EU-Finanzminister: Sarkozy mischt sich ein

Der französische Präsident fordert die Zentralbank an die kurze Leine zu nehmen - doch seine Kollegen wollen davon nichts wissen.

So nah kamen sie sich während des gesamten Treffens nicht mehr: Sarkozy und Juncker. : dpa

BRÜSSEL taz Es gibt Umarmungen, gegen die man sich nicht wehren kann. Sichtlich widerwillig ließ sich Jean-Claude Juncker nach dem Treffen der Finanzminister der zwölf Euroländer von Frankreichs Staatschef Sarkozy abdrücken. Am liebsten wäre Juncker, dem dienstältesten Regierungschef im Kreis der Eurogruppe und ihr Vorsitzender für zweieinhalb Jahre, wohl gewesen, der ungebetene Gast wäre zu Hause in Paris geblieben.

Es war das erste Mal, dass sich ein Staatschef, der nicht wie Juncker gleichzeitig Finanzminister ist, in das Treffen hineingedrängt hatte. Sarkozys Botschaft: Geldpolitik ist Chefsache. Ob und wann Schulden abgebaut werden, bestimmt nicht die EU-Kommission oder ein Fachminister, sondern der Boss. Die elf anderen Schatzmeister des Euroraums allerdings müssen ihm klargemacht haben, dass sie sich dieser Linie nicht anschließen werden.

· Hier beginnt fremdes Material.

(** The other fields after an update of a peer. *)
Lemma t_env_put_peer p f (t : W) : t_env (put_peer p f t) = t_env t.
Proof. done. Qed.
Lemma t_env_put_handshake p f (t : W) : t_env (put_handshake p f t) = t_env t.
Proof. done. Qed.
Lemma t_state_put_peer p f (t : W) : t_state (put_peer p f t) = t_state t.
Proof. done. Qed.
Lemma t_state_put_handshake p f (t : W) : t_state (put_handshake p f t) = t_state t.
Proof. done. Qed.
Lemma t_bind_put_peer p f (t : W) : t_bind (put_peer p f t) = t_bind t.
Proof. done. Qed.
Lemma t_bind_put_handshake p f (t : W) : t_bind (put_handshake p f t) = t_bind t.
Proof. done. Qed.
Lemma t_port_put_peer p f (t : W) : t_port (put_peer p f t) = t_port t.
Proof. done. Qed.
Lemma t_port_put_handshake p f (t : W) : t_port (put_handshake p f t) = t_port t.
Proof. done. Qed.
Lemma t_sink_put_peer p f (t : W) : t_sink (put_peer p f t) = t_sink t.
Proof. done. Qed.
Lemma t_sink_put_handshake p f (t : W) : t_sink (put_handshake p f t) = t_sink t.
Proof. done. Qed.
Lemma t_privateKey_put_peer p f (t : W) : t_privateKey (put_peer p f t) = t_privateKey t.
Proof. done. Qed.
Lemma t_privateKey_put_handshake p f (t : W) : t_privateKey (put_handshake p f t) = t_privateKey t.
Proof. done. Qed.
Lemma t_publicKey_put_peer p f (t : W) : t_publicKey (put_peer p f t) = t_publicKey t.
Proof. done. Qed.
Lemma t_publicKey_put_handshake p f (t : W) : t_publicKey (put_handshake p f t) = t_publicKey t.
Proof. done. Qed.
Lemma t_keyMap_put_peer p f (t : W) : t_keyMap (put_peer p f t) = t_keyMap t.
Proof. done. Qed.
Lemma t_keyMap_put_handshake p f (t : W) : t_keyMap (put_handshake p f t) = t_keyMap t.
Proof. done. Qed.
Lemma t_underLoadUntil_put_peer p f (t : W) : t_underLoadUntil (put_peer p f t) = t_underLoadUntil t.
Proof. done. Qed.
Lemma t_underLoadUntil_put_handshake p f (t : W) : t_underLoadUntil (put_handshake p f t) = t_underLoadUntil t.
Proof. done. Qed.
Lemma t_limiter_put_peer p f (t : W) : t_limiter (put_peer p f t) = t_limiter t.
Proof. done. Qed.
Lemma t_limiter_put_handshake p f (t : W) : t_limiter (put_handshake p f t) = t_limiter t.
Proof. done. Qed.
Lemma t_indexTable_put_peer p f (t : W) : t_indexTable (put_peer p f t) = t_indexTable t.
Proof. done. Qed.
Lemma t_indexTable_put_handshake p f (t : W) : t_indexTable (put_handshake p f t) = t_indexTable t.
Proof. done. Qed.
Lemma t_cookieChecker_put_peer p f (t : W) : t_cookieChecker (put_peer p f t) = t_cookieChecker t.
Proof. done. Qed.
Lemma t_cookieChecker_put_handshake p f (t : W) : t_cookieChecker (put_handshake p f t) = t_cookieChecker t.
Proof. done. Qed.
Lemma t_keypairs_put_peer p f (t : W) : t_keypairs (put_peer p f t) = t_keypairs t.
Proof. done. Qed.
Lemma t_keypairs_put_handshake p f (t : W) : t_keypairs (put_handshake p f t) = t_keypairs t.
Proof. done. Qed.
Lemma t_fresh_put_peer p f (t : W) : t_fresh (put_peer p f t) = t_fresh t.
Proof. done. Qed.
Lemma t_fresh_put_handshake p f (t : W) : t_fresh (put_handshake p f t) = t_fresh t.
Proof. done. Qed.

Lemma put_peer_fuse p f g (t : W) :
  put_peer p g (put_peer p f t) = put_peer p (fun x => g (f x)) t.
Proof.
  unfold put_peer at 1. rewrite peer_at_put_peer_eq. unfold put_peer. simpl.
  by rewrite insert_insert_eq.
Qed.

Lemma put_handshake_fuse p f g (t : W) :
  put_handshake p g (put_handshake p f t) = put_handshake p (fun h => g (f h)) t.
Proof. unfold put_handshake. by rewrite put_peer_fuse. Qed.

End Heap.

Create Rewrite HintDb heap.
#[export] Hint Rewrite @peer_at_put_peer_eq @peer_at_put_handshake_eq @peer_at_set_env
  @peer_at_set_table @peer_at_set_keypairs @peer_at_set_fresh @keypair_at_put_peer
  @keypair_at_put_handshake @keypair_at_set_table @put_handshake_fuse : heap.
#[export] Hint Rewrite @t_env_put_peer @t_env_put_handshake @t_state_put_peer @t_state_put_handshake @t_bind_put_peer @t_bind_put_handshake @t_port_put_peer @t_port_put_handshake @t_sink_put_peer @t_sink_put_handshake @t_privateKey_put_peer @t_privateKey_put_handshake @t_publicKey_put_peer @t_publicKey_put_handshake @t_keyMap_put_peer @t_keyMap_put_handshake @t_underLoadUntil_put_peer @t_underLoadUntil_put_handshake @t_limiter_put_peer @t_limiter_put_handshake @t_indexTable_put_peer @t_indexTable_put_handshake @t_cookieChecker_put_peer @t_cookieChecker_put_handshake @t_keypairs_put_peer @t_keypairs_put_handshake @t_fresh_put_peer @t_fresh_put_handshake : heap.

End State.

Zwar reckte Sarko nach dem Treffen den erhobenen Daumen in jede sich bietende Kamera, doch er versprach, zusätzliches Wachstum für den Schuldenabbau zu nutzen und möglichst 2010 die Neuverschuldung auf null zu reduzieren - wie im April beim informellen Treffen der Finanzminister vereinbart worden war.

"Viele Minister haben verstanden, dass ich ein bisschen Zeit brauche für Reformen. Unter diesem Pragmatismus muss der Stabilitätspakt gesehen werden", erklärte der französische Präsident. Im September werde er seine Haushaltspläne für 2008 den EU-Gremien vorlegen. "Wenn man Reformen angeht, braucht man dafür zusätzliches Geld." Das sieht Juncker jedoch anders. Er erinnerte Sarkozy an seine Zusagen von April - und lobte seinen "europäischen Geist".

Eigentlich war Sarkozy nach Brüssel gereist, um bei den Finanzministern für sein Konzept einer "Wirtschaftsregierung" zu werben. Dahinter versteckt sich der Wunsch, die Europäische Zentralbank an die kürzere Leine zu nehmen und den Regierungen mehr Einfluss auf die Geldpolitik zu geben. Das Thema sei aber gar nicht zur Sprache gekommen, weil er die Zeit gebraucht habe, "um die französische Wirtschaftspolitik zu erklären". Auch sein Plan, auf einem Sondergipfel im Herbst darüber zu sprechen, stößt auf wenig Gegenliebe. Es werde stattdessen im Rahmen des regulären Herbsttreffens der Chefs erörtert, erklärte Sarkozy in Brüssel. Dazu sagte der Europaabgeordnete Alexander Radwan (CSU) der taz: "Die Kernbereiche der Wirtschaftspolitik sind doch bereits europäisiert - also Binnenmarkt und Wettbewerbsrecht. Gleichzeitig steigen in den Mitgliedstaaten die protektionistischen Tendenzen. Wenn es darum geht, die nationalen Märkte abzuschotten, sind Franzosen und Spanier doch die Ersten - da muss man nur an Fälle wie EDF, SUEZ oder Endesa denken."

Zu Sarkozys Klage, der starke Euro schaffe Probleme für die französische Exportwirtschaft, meint Radwan: "Sarkozy hat Recht, dass wir die Dollarabhängigkeit reduzieren müssen. Wenn Sarkozy wie beim Airbus mit dem Wechselkurs Probleme hat, dann soll er doch dafür sorgen, dass künftig die Airlines ihre Rechnungen in Euro und nicht in Dollar bekommen."

Einen Punkt immerhin konnte der französische Präsident am Ende für sich verbuchen. Die Finanzminister einigten sich darauf, Dominique Strauss-Kahn als Kandidaten für den Chefposten beim Internationalen Währungsfonds vorzuschlagen. Damit löst der Machttaktiker Sarkozy gleich zwei Probleme: Ein Franzose auf dem Posten würde zusätzliches Prestige und Einfluss für Paris bedeuten.